Someone urgently needs to get a memo to Lynne Featherstone to explain Nick Clegg's drug policy to her.
Just days before her party leader sat next to Richard Branson and confirmed his ultra-liberal position on drugs, including ending jail sentences for possession and handing responsibility over from the Home Office to the Department of Health, Featherstone had a rather different message.
She was asked by Tory MP David Burrowes what the UK's policy will be on substantial changes to the international drugs control regime at the UN Commission on Narcotic Drugs in Vienna in March 2015.
"The coalition government and our strategic international partners do not support substantial change to the UN drug control conventions. The Conventions provide a robust framework for tackling the harms caused by drugs. We continue to work with our partners to promote a balance and evidence-based international approach to drugs within the UN conventions."
The Conventions' "robust framework" for tackling drugs is to force all countries to ban recreational narcotics.
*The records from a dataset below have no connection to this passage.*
(* ===== verification/Keeps.v ===== *)
(** * Code that keeps an invariant and a frame

    [keeps I R P m Q]: started in a state of the invariant [I] and of [P], [m]
    returns, in a state of [I] and of [Q] that the preorder [R] relates to the first.
    [I] is what the component promises of its data in between, [R] the part of
    the state that the code leaves alone. *)

From S2P Require Import Prelude.

Definition keeps {S A} (I : S -> Prop) (R : relation S) (P : S -> Prop) (m : ST S A)
    (Q : A -> S -> Prop) : Prop :=
  forall s, I s -> P s -> exists a s', m s = Ok (a, s') /\ I s' /\ R s s' /\ Q a s'.

Section Keeps.
Context {S : Type} {I : S -> Prop} {R : relation S} {HR : PreOrder R}.

Lemma keeps_ret {A} P (a : A) (Q : A -> S -> Prop) :
  (forall s, P s -> Q a s) -> keeps I R P (ret a) Q.
Proof. intros H s Hi Hs. exists a, s. split_and!; auto. reflexivity. Qed.

Lemma keeps_bind {A B} P (m : ST S A) (f : A -> ST S B) (M : A -> S -> Prop) Q :
  keeps I R P m M -> (forall a, keeps I R (M a) (f a) Q) -> keeps I R P (bind m f) Q.
Proof.
  intros Hm Hf s Hi Hs. destruct (Hm s Hi Hs) as (a & s1 & E1 & Hi1 & F1 & HM).
  destruct (Hf a s1 Hi1 HM) as (b & s2 & E2 & Hi2 & F2 & HQ).
  exists b, s2. rewrite (bind_ok _ _ _ _ _ E1). split_and!; auto. by transitivity s1.
Qed.

Lemma keeps_conseq {A} P P' (m : ST S A) Q Q' :
  keeps I R P' m Q' -> (forall s, P s -> P' s) -> (forall a s, Q' a s -> Q a s) ->
  keeps I R P m Q.
Proof.
  intros Hm HP HQ s Hi Hs. destruct (Hm s Hi (HP s Hs)) as (a & s' & E & Hi' & F & H).
  exists a, s'. auto.
Qed.

(** A loop with an invariant that knows how many turns were made. *)
Lemma keeps_for_acc_at {A B} (l : list A) (b : B) (body : B -> A -> ST S B)
    (J : nat -> B -> S -> Prop) :
  (forall i b x, l !! i = Some x -> keeps I R (J i b) (body b x) (J (Datatypes.S i))) ->
  keeps I R (J O b) (for_acc l b body) (J (length l)).
Proof.
  revert J b. induction l as [|x l IH]; intros J b Hb; simpl; [by apply keeps_ret |].
  apply (keeps_bind _ _ _ (J 1%nat)); [by apply (Hb O) |].
  intros b'. apply (IH (fun i => J (Datatypes.S i))). intros i b'' y Hy. by apply (Hb (Datatypes.S i)).
Qed.

Lemma keeps_for_acc {A B} (l : list A) (b : B) (body : B -> A -> ST S B) (J : B -> S -> Prop) :
  (forall b x, x ∈ l -> keeps I R (J b) (body b x) J) -> keeps I R (J b) (for_acc l b body) J.
Proof.
  intros Hb. apply (keeps_for_acc_at l b body (fun _ => J)). intros i b' x Hx.
  apply Hb, list_elem_of_lookup. eauto.
Qed.

Lemma keeps_for_each {A} (l : list A) (body : A -> ST S unit) (J : S -> Prop) :
  (forall x, x ∈ l -> keeps I R J (body x) (fun _ => J)) ->
  keeps I R J (for_each l body) (fun _ => J).
Proof.
  induction l as [|x l IH]; intros Hb; simpl; [by apply keeps_ret |].
  apply (keeps_bind _ _ _ (fun _ => J)); [apply Hb; left |].
  intros _. apply IH. intros y Hy. apply Hb. by right.
Qed.

Lemma keeps_for_each_at {A} (l : list A) (body : A -> ST S unit) (J : nat -> S -> Prop) :
  (forall i x, l !! i = Some x -> keeps I R (J i) (body x) (fun _ => J (Datatypes.S i))) ->
  keeps I R (J O) (for_each l body) (fun _ => J (length l)).
Proof.
  revert J. induction l as [|x l IH]; intros J Hb; simpl; [by apply keeps_ret |].
  apply (keeps_bind _ _ _ (fun _ => J 1%nat)); [by apply (Hb O) |].
  intros _. apply (IH (fun i => J (Datatypes.S i))). intros i y Hy. by apply (Hb (Datatypes.S i)).
Qed.

Lemma keeps_gets {A} P (f : S -> A) (Q : A -> S -> Prop) :
  (forall s, P s -> Q (f s) s) -> keeps I R P (gets f) Q.
Proof. intros H s Hi Hs. exists (f s), s. split_and!; auto. reflexivity. Qed.

(** A fact that the frame transports can be carried along. *)
Lemma keeps_carry {A} (F : S -> Prop) P (m : ST S A) Q :
  (forall s s', R s s' -> F s -> F s') -> keeps I R P m Q ->
  keeps I R (fun s => P s /\ F s) m (fun a s => Q a s /\ F s).
Proof.
  intros HF Hm s Hi [Hs Hfs]. destruct (Hm s Hi Hs) as (a & s' & E & Hi' & F' & HQ).
  exists a, s'. split_and!; eauto.
Qed.

Lemma keeps_pure {A} (phi : Prop) P (m : ST S A) Q :
  (phi -> keeps I R P m Q) -> keeps I R (fun s => P s /\ phi) m Q.
Proof. intros H s Hi [Hs Hphi]. by apply H. Qed.

(** The state the code starts in may be named. *)
Lemma keeps_from {A} P (m : ST S A) Q :
  (forall s0, I s0 -> P s0 -> keeps I R (fun s => s = s0) m Q) -> keeps I R P m Q.
Proof. intros H s Hi Hs. exact (H s Hi Hs s Hi eq_refl). Qed.

End Keeps.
Since 1961 it has ruined countless lives, resulted in innumerable deaths, enforced a system which funnels millions to gangsters and the black market, and shown precisely zero evidence of succeeding in its aims. Even in the last few years, it demanded Uruguay desist from legalising cannabis, saying it would "constitute a violation of the treaties on international drug control" and "pose a grave danger to public health and well-being".
Admittedly, the US has recently been pushing a more revisionist interpretation of the Convention, mostly so it can cover for its own states' decision to start experimenting with drug policy. But even the author of this new approach, Bureau of International Narcotics and Law Enforcement Affairs boss William Brownfield, was busy chastising Jamaica for decriminalising cannabis last month. What the US gets up to is its own business. What smaller states get up to is apparently its business too.
If Nick Clegg is serious about his mission to adopt a more rational, harm-reducing approach to drug laws, then he needs to have a quiet word with his woman in the Home Office. She doesn't seem to have got the message yet.